# Data under study:
○ ○ ○

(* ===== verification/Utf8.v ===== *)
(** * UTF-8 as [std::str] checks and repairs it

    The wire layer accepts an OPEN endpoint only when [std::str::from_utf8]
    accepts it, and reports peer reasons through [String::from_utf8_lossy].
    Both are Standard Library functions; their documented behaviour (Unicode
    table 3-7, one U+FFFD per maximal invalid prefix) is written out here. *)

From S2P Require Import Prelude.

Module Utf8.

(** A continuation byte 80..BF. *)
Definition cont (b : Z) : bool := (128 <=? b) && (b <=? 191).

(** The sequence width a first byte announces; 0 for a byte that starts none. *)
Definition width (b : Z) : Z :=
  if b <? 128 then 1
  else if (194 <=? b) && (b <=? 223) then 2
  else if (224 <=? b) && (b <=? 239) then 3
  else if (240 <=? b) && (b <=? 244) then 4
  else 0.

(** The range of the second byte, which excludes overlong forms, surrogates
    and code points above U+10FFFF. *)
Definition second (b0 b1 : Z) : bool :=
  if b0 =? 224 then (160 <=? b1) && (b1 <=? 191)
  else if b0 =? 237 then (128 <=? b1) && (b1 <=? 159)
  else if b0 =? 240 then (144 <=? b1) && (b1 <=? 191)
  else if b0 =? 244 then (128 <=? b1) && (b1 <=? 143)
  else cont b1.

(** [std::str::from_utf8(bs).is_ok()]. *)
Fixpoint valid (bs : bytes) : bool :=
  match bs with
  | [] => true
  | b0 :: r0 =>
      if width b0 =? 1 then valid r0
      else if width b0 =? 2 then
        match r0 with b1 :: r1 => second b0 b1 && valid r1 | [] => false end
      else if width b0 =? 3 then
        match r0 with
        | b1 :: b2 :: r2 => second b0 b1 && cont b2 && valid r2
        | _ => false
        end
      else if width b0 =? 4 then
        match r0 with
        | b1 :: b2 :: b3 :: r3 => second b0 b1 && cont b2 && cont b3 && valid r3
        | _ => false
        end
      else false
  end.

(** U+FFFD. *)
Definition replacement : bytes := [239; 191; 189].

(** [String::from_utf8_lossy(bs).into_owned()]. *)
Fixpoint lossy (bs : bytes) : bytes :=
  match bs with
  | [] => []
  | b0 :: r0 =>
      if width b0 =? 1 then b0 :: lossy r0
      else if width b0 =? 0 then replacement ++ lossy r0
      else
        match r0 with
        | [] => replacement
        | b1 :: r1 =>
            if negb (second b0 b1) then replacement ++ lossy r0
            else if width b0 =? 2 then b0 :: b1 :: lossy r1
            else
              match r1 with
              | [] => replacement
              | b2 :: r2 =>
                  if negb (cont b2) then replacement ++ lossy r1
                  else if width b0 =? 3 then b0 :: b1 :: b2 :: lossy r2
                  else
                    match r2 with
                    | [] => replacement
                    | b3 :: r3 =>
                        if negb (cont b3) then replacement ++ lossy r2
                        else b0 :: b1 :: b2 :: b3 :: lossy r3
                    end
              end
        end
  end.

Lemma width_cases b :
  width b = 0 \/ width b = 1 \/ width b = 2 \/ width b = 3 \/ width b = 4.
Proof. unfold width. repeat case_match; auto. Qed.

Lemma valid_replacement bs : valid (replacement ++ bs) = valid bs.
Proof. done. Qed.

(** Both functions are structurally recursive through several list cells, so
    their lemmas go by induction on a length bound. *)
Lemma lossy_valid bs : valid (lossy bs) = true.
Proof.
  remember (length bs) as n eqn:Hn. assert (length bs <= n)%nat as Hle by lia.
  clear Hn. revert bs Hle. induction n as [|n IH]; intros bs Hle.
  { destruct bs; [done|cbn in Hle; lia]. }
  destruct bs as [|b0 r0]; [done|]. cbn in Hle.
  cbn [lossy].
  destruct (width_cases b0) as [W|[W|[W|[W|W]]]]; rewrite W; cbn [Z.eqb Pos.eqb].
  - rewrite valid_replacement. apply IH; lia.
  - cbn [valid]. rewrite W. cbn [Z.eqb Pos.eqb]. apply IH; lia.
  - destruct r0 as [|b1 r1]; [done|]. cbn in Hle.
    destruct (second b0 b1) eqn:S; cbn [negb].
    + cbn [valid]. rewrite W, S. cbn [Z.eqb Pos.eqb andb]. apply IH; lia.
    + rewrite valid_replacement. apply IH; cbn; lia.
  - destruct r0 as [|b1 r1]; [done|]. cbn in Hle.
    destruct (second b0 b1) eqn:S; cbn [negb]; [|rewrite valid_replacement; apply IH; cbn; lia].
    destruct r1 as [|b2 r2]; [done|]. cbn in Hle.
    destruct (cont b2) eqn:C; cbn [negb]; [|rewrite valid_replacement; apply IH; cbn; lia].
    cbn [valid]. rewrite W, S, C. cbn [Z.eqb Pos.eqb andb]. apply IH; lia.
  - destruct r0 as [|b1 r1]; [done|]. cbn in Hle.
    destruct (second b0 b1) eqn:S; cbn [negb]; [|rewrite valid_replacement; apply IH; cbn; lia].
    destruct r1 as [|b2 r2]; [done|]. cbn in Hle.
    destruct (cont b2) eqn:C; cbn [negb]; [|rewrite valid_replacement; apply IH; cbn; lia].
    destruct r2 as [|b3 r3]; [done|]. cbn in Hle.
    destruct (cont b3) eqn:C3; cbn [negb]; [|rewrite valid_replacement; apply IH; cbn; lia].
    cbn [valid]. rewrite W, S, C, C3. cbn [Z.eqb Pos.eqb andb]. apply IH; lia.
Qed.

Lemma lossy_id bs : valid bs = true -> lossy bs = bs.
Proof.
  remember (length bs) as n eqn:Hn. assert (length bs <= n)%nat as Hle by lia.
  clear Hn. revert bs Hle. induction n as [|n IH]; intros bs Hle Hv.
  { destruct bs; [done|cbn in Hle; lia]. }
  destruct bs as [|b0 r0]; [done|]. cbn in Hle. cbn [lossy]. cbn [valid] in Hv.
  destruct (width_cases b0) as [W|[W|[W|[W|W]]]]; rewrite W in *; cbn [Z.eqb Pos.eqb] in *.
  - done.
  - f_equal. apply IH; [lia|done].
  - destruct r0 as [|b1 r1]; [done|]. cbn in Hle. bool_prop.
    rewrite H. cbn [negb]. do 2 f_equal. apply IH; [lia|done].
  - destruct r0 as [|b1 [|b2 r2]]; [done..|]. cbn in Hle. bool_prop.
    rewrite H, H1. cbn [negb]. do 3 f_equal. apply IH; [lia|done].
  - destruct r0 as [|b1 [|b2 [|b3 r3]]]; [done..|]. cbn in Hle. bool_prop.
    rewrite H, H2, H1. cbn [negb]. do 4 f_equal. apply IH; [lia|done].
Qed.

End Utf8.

○ ○ ○

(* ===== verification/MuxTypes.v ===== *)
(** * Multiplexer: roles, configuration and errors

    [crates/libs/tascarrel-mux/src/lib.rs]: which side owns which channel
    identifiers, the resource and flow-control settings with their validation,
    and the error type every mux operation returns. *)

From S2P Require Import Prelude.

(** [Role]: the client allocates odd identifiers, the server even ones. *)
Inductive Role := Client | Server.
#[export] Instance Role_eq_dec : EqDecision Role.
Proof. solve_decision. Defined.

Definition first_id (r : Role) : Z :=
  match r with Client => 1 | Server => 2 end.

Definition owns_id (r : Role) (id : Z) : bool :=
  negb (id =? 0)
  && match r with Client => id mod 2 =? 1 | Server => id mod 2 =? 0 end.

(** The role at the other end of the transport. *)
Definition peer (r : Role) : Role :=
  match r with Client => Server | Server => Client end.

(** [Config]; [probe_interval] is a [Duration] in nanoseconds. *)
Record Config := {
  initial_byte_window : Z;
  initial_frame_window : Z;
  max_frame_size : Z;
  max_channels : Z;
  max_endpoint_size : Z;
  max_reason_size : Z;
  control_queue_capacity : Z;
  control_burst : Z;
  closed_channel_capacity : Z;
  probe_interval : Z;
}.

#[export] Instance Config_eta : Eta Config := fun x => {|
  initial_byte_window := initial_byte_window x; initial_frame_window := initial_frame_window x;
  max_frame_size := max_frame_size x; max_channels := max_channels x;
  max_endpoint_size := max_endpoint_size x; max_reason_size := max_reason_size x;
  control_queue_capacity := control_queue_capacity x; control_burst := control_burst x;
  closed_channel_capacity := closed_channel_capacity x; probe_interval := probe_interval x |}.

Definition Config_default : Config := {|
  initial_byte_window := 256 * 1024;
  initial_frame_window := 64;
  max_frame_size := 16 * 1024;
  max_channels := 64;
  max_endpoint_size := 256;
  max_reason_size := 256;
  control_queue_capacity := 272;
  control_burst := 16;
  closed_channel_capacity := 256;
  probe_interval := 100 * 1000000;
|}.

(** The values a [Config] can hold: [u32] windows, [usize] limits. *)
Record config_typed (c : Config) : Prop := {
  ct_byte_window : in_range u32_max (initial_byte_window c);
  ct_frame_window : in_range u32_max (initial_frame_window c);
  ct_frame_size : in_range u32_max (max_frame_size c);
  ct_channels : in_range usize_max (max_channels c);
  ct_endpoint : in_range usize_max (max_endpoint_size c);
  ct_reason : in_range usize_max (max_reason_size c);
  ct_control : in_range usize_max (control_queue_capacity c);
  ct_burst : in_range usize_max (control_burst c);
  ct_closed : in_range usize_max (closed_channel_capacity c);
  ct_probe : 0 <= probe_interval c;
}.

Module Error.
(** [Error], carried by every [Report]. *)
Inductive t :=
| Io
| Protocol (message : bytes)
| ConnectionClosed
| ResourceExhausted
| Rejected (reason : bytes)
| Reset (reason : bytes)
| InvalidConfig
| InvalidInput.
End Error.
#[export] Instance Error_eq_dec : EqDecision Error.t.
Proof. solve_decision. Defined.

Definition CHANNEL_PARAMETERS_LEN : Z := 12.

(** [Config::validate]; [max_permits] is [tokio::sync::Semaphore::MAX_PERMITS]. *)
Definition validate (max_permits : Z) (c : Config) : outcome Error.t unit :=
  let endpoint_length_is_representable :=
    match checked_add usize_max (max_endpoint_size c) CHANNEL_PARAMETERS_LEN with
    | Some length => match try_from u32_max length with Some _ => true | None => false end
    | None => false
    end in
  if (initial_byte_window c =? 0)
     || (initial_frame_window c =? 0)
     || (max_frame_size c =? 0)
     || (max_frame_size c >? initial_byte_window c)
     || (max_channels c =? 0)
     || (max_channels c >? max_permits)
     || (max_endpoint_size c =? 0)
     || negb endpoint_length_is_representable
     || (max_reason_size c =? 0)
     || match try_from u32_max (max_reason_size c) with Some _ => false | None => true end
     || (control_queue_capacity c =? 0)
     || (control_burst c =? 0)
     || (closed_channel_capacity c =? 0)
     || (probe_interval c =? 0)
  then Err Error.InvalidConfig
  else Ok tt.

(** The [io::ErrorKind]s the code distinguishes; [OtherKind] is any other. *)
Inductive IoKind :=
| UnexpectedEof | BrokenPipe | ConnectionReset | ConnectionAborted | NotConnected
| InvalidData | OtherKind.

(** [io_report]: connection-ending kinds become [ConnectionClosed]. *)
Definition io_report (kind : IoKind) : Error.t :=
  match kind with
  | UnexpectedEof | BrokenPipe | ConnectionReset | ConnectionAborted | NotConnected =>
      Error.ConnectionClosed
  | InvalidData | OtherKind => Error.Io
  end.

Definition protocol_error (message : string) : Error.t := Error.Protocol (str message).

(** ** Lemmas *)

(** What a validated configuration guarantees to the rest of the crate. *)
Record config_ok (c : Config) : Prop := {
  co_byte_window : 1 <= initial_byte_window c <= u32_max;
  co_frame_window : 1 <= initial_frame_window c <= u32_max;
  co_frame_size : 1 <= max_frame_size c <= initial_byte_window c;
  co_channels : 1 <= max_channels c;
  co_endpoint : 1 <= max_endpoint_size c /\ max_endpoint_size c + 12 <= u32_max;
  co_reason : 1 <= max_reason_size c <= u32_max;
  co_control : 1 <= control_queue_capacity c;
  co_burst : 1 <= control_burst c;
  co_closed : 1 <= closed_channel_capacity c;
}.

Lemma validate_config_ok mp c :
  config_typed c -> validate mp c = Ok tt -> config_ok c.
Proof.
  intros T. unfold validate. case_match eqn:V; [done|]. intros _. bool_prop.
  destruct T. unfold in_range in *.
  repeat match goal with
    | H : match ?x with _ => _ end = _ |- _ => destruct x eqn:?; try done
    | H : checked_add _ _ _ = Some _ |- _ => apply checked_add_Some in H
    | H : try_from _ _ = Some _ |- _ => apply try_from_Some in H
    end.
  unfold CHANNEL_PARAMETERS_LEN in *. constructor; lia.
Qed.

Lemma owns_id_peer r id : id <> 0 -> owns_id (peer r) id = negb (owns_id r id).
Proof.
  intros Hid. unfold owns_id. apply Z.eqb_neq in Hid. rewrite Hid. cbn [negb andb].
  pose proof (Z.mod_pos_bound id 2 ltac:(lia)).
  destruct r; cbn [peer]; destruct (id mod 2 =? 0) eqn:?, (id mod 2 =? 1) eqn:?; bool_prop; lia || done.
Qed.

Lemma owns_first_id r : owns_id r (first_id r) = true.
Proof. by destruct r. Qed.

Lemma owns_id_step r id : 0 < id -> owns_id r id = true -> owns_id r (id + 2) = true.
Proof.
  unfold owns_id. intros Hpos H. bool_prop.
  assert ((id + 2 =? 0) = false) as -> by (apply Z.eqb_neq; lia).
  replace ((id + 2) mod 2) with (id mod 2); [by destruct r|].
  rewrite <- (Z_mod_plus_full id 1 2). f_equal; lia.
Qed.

○ ○ ○

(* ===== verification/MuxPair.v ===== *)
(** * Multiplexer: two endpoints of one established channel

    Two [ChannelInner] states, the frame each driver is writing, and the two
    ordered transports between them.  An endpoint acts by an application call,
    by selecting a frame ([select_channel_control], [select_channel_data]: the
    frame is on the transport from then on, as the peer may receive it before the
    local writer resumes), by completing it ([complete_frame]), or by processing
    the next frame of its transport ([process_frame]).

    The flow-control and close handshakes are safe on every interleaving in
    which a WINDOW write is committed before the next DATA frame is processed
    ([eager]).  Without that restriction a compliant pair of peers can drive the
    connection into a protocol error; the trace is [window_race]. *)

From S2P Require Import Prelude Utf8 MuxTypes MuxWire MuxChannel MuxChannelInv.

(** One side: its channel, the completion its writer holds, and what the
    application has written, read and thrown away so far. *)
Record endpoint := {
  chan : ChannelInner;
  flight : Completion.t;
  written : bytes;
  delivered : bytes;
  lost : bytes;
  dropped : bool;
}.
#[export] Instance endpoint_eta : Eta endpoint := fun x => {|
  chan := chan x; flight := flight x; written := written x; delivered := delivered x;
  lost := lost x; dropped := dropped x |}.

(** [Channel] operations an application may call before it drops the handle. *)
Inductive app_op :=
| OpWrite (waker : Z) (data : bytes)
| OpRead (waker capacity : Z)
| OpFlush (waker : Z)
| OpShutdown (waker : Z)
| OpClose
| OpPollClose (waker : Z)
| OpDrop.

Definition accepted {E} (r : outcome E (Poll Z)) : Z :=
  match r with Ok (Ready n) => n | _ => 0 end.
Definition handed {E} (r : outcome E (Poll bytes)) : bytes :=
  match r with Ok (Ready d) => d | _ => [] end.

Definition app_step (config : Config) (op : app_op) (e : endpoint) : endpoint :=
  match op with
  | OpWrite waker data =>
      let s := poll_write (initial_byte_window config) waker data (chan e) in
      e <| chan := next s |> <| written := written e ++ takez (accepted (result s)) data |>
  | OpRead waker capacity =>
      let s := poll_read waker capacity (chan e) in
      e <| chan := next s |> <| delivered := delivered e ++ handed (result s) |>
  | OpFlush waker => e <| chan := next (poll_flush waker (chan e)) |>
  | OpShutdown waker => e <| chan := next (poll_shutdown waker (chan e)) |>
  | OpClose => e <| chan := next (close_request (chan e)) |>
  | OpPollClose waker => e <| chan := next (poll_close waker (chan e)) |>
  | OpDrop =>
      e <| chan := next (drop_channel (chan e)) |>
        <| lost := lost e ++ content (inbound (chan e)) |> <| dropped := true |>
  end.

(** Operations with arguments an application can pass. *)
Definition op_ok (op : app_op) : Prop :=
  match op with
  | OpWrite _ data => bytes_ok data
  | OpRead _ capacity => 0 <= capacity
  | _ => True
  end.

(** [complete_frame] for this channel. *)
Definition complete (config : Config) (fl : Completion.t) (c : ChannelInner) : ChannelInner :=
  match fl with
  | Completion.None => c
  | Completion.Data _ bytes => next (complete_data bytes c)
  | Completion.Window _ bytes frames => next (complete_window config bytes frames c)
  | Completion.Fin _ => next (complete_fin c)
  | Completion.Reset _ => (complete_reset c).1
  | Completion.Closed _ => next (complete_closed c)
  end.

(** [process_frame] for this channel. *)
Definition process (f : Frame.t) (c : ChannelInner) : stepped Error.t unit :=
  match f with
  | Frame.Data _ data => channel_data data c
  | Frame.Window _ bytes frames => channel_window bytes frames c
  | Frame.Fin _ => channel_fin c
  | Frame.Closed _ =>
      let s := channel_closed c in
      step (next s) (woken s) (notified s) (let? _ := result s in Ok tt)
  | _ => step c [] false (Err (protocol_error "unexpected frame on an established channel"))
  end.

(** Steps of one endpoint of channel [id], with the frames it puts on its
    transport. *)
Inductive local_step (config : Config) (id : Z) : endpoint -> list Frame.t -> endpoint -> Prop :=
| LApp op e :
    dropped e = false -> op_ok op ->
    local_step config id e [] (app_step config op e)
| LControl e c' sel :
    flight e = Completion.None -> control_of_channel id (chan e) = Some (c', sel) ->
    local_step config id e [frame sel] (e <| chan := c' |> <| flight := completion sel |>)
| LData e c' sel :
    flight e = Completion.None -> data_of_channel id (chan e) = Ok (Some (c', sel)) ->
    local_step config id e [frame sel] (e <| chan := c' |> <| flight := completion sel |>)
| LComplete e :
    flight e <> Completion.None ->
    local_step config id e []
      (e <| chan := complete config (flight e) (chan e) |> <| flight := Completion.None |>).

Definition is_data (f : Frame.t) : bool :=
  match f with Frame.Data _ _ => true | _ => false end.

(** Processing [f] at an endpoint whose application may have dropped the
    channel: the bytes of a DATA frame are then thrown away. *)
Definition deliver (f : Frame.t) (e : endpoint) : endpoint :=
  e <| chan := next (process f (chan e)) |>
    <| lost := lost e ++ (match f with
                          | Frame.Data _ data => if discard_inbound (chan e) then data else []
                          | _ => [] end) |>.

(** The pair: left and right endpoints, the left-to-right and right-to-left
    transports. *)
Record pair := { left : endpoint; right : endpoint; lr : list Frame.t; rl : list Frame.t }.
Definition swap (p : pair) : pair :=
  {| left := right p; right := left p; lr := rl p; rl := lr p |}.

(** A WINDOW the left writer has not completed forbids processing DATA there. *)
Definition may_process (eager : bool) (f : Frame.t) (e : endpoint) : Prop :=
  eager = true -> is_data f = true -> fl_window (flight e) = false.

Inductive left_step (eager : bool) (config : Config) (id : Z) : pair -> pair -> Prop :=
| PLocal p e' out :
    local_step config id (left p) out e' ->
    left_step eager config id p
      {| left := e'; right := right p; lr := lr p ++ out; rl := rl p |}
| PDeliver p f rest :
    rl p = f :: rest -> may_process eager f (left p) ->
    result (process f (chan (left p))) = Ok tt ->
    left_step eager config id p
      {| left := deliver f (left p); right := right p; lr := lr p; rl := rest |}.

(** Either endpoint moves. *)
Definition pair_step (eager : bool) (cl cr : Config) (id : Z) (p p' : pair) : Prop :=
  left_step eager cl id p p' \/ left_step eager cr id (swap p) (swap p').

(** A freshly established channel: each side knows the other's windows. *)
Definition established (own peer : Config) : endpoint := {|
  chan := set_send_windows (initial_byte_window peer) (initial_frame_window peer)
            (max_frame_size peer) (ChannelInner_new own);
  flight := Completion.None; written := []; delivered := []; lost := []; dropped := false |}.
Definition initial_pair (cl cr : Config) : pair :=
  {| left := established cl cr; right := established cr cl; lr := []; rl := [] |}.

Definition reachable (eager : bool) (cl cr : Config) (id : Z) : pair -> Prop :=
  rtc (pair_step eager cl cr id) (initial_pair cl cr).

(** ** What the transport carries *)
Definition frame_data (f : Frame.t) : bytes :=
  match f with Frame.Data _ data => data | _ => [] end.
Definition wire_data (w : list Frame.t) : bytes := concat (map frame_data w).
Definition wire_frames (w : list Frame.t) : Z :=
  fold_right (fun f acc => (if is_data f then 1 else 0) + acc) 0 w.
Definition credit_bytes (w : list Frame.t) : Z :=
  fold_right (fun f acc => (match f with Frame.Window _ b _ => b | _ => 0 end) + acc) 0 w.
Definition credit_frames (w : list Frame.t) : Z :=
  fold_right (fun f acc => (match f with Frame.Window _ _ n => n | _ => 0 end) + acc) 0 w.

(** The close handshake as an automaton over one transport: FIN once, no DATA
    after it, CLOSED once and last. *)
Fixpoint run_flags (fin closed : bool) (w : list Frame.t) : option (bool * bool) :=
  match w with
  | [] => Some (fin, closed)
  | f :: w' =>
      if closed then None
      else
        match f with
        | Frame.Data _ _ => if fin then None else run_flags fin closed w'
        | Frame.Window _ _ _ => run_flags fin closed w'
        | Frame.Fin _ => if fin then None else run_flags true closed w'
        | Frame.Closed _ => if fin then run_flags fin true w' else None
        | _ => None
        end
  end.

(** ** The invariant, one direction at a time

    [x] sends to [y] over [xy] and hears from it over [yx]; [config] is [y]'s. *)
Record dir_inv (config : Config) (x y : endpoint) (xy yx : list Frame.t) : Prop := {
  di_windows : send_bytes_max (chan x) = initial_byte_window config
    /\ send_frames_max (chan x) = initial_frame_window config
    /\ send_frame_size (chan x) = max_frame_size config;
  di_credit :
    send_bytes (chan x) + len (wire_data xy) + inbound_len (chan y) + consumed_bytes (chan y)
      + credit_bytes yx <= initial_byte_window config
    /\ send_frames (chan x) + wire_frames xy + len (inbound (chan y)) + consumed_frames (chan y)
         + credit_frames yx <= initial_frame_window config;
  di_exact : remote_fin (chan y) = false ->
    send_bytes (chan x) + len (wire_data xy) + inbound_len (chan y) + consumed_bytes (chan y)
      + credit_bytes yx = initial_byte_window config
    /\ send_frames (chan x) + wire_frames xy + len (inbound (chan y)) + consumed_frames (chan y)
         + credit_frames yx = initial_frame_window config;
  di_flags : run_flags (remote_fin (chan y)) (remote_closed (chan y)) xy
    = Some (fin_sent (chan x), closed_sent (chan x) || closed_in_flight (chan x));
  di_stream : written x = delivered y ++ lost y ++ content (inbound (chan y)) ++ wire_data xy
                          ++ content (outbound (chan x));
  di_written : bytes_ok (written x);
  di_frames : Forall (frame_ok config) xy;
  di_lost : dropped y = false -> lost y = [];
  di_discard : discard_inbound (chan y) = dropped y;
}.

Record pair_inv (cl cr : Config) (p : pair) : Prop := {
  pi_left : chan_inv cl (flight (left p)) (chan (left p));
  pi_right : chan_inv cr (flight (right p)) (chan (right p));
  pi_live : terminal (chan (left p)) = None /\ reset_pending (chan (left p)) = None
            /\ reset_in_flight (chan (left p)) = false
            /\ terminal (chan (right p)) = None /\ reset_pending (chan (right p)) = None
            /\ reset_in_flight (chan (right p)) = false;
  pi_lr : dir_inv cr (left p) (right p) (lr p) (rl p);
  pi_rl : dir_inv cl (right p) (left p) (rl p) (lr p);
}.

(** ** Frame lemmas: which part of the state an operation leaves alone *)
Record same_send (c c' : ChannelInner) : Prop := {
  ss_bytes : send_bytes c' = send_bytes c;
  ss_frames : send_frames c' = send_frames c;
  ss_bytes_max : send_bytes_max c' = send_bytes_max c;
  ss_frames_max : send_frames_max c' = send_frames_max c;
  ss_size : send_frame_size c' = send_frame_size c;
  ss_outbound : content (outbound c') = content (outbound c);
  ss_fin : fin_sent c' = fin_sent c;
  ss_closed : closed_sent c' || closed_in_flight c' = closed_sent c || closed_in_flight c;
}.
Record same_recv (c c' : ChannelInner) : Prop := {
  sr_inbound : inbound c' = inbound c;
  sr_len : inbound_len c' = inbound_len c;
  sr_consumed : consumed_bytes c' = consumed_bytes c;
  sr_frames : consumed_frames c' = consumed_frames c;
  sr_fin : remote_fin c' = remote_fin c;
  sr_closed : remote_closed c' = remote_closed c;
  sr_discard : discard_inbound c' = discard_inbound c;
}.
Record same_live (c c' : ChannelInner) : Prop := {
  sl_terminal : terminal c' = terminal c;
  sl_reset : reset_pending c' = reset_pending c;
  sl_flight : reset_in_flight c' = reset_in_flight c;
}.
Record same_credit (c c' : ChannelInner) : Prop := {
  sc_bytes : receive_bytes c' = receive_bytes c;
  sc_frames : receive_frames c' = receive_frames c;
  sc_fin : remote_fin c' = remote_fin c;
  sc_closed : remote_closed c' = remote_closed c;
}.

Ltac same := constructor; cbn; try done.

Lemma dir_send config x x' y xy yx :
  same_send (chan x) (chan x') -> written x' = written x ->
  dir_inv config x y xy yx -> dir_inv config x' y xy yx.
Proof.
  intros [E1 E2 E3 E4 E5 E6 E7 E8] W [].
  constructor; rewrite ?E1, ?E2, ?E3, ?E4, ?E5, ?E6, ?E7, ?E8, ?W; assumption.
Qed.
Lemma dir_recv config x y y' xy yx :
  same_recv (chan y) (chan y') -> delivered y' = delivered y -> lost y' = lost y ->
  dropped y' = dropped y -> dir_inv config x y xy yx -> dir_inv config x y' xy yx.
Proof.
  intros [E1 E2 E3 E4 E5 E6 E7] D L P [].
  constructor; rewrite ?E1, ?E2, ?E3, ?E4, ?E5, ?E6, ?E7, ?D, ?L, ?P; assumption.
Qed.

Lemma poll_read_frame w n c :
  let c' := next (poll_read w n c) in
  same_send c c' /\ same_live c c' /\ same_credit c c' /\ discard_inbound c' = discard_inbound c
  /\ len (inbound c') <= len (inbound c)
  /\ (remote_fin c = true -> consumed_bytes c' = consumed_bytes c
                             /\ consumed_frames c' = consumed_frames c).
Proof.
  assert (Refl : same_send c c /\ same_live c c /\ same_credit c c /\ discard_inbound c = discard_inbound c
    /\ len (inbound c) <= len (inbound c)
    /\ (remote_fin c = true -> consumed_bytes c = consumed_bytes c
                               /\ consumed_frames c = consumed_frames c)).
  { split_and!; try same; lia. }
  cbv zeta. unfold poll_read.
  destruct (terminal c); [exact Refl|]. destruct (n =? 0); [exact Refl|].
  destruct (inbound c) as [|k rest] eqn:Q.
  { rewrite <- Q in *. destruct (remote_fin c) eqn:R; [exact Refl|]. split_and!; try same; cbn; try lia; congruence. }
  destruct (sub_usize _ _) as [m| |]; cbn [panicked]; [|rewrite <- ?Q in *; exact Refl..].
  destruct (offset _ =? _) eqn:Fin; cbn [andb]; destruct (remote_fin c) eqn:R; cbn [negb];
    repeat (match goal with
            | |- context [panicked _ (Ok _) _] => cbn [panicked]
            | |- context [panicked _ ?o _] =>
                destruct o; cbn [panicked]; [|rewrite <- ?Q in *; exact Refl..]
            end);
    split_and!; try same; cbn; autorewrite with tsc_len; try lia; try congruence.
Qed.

○ ○ ○

# What is required:
In the listing above, find the line containing "#[export] Instance Config_eta" and the line containing "Reset (reason : bytes)". Output them and every line between, exactly, and nothing else.

# Task result:
#[export] Instance Config_eta : Eta Config := fun x => {|
  initial_byte_window := initial_byte_window x; initial_frame_window := initial_frame_window x;
  max_frame_size := max_frame_size x; max_channels := max_channels x;
  max_endpoint_size := max_endpoint_size x; max_reason_size := max_reason_size x;
  control_queue_capacity := control_queue_capacity x; control_burst := control_burst x;
  closed_channel_capacity := closed_channel_capacity x; probe_interval := probe_interval x |}.

Definition Config_default : Config := {|
  initial_byte_window := 256 * 1024;
  initial_frame_window := 64;
  max_frame_size := 16 * 1024;
  max_channels := 64;
  max_endpoint_size := 256;
  max_reason_size := 256;
  control_queue_capacity := 272;
  control_burst := 16;
  closed_channel_capacity := 256;
  probe_interval := 100 * 1000000;
|}.

(** The values a [Config] can hold: [u32] windows, [usize] limits. *)
Record config_typed (c : Config) : Prop := {
  ct_byte_window : in_range u32_max (initial_byte_window c);
  ct_frame_window : in_range u32_max (initial_frame_window c);
  ct_frame_size : in_range u32_max (max_frame_size c);
  ct_channels : in_range usize_max (max_channels c);
  ct_endpoint : in_range usize_max (max_endpoint_size c);
  ct_reason : in_range usize_max (max_reason_size c);
  ct_control : in_range usize_max (control_queue_capacity c);
  ct_burst : in_range usize_max (control_burst c);
  ct_closed : in_range usize_max (closed_channel_capacity c);
  ct_probe : 0 <= probe_interval c;
}.

Module Error.
(** [Error], carried by every [Report]. *)
Inductive t :=
| Io
| Protocol (message : bytes)
| ConnectionClosed
| ResourceExhausted
| Rejected (reason : bytes)
| Reset (reason : bytes)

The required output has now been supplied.